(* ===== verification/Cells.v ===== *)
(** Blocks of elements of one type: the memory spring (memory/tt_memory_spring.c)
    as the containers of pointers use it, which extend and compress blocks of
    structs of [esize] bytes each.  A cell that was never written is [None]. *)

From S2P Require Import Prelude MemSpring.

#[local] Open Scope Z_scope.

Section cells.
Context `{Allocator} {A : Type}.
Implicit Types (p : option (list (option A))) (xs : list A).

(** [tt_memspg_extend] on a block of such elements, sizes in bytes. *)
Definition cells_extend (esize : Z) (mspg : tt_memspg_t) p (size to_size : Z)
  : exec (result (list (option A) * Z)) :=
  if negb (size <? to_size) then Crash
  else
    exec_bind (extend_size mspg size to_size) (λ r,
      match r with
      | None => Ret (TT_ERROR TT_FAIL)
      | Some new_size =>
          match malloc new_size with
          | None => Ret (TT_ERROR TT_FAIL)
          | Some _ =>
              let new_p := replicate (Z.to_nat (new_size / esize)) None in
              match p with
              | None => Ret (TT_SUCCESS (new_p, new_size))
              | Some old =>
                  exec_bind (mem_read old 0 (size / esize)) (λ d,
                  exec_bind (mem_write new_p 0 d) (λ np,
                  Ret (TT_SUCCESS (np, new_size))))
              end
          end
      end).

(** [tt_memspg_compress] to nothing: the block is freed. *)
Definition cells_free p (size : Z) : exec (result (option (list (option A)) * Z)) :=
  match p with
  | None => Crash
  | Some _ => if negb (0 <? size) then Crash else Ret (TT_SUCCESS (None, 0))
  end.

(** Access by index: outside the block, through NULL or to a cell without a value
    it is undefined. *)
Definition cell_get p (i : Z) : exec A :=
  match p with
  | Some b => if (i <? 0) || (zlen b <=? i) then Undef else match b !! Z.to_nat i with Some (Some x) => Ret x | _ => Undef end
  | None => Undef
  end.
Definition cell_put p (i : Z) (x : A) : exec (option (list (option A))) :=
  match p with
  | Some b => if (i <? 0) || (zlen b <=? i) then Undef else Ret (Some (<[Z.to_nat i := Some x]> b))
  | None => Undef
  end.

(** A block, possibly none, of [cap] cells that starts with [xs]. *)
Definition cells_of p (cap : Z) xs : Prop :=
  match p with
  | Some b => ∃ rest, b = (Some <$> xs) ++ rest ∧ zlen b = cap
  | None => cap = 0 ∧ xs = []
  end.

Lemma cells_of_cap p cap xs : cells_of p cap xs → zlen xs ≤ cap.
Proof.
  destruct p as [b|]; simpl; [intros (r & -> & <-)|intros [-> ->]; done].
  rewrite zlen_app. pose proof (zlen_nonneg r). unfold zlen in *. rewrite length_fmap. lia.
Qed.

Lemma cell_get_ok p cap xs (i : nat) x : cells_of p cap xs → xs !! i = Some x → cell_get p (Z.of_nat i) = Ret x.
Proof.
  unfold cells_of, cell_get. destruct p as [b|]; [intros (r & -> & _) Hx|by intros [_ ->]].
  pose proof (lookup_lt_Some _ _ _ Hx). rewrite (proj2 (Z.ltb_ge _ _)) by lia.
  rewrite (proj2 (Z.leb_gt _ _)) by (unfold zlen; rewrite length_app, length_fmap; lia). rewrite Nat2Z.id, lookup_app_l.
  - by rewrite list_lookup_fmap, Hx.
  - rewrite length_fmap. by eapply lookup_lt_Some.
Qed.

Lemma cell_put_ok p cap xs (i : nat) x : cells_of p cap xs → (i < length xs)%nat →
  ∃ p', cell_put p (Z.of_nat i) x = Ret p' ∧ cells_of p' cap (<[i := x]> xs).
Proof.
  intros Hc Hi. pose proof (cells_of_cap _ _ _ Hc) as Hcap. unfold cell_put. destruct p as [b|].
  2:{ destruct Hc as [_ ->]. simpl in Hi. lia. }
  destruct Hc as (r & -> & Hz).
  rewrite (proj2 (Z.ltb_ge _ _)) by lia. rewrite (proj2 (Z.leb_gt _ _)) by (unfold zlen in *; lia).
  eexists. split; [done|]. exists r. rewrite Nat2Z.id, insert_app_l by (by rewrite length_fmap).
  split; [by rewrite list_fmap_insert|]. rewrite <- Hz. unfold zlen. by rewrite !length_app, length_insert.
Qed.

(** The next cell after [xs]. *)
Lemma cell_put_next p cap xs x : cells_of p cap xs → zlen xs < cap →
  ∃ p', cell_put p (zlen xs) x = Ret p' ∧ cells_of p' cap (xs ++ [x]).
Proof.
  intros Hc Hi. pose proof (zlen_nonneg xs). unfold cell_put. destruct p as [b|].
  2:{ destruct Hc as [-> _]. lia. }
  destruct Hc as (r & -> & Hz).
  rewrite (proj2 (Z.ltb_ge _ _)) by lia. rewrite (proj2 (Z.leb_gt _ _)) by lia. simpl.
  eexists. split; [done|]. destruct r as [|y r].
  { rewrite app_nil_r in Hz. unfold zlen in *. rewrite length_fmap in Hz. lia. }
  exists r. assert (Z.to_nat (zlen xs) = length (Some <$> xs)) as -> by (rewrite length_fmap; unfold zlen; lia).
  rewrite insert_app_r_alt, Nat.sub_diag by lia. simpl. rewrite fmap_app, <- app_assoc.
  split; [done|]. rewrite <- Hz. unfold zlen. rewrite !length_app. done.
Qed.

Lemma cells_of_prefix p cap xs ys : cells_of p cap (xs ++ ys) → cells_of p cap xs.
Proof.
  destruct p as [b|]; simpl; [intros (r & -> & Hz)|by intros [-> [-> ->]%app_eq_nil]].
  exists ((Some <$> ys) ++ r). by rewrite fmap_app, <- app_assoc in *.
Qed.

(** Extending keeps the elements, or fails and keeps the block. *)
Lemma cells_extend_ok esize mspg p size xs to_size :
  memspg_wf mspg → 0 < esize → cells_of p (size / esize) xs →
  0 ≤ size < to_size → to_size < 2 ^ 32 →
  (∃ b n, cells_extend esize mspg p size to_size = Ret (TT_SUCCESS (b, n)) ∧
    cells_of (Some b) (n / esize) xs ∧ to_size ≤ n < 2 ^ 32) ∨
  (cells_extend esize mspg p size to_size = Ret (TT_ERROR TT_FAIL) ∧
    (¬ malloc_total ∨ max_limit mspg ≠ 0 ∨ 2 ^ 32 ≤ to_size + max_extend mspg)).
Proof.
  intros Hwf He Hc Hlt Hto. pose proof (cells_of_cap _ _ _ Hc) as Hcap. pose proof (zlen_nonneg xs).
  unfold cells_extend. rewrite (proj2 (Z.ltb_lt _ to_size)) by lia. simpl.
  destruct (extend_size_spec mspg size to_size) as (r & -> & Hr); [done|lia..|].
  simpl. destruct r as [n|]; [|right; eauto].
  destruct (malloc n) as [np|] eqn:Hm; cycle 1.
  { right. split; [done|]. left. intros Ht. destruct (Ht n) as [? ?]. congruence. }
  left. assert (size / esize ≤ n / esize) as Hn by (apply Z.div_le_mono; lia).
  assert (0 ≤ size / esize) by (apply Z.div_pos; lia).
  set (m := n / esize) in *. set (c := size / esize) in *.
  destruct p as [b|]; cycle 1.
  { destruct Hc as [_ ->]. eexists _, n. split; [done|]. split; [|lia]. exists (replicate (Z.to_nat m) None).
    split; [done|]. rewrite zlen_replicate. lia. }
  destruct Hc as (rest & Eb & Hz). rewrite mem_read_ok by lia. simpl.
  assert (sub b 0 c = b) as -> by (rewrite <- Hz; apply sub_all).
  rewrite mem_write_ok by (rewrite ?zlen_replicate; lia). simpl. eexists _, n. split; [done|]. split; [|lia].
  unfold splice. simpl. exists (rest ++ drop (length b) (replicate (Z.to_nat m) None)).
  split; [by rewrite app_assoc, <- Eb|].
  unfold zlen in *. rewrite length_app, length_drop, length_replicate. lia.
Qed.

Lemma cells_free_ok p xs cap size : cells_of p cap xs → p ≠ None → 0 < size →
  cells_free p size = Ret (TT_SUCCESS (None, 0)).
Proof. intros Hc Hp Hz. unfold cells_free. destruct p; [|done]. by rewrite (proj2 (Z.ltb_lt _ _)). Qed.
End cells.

◆ REQUIRED WORK
Starting with the line with "(∃ b n, cells_extend" above and going on through the line with "(cells_extend esize mspg", transcribe every line exactly, both ends included, and add nothing.

◆ RESULT OF THIS EXERCISE
  (∃ b n, cells_extend esize mspg p size to_size = Ret (TT_SUCCESS (b, n)) ∧
    cells_of (Some b) (n / esize) xs ∧ to_size ≤ n < 2 ^ 32) ∨
  (cells_extend esize mspg p size to_size = Ret (TT_ERROR TT_FAIL) ∧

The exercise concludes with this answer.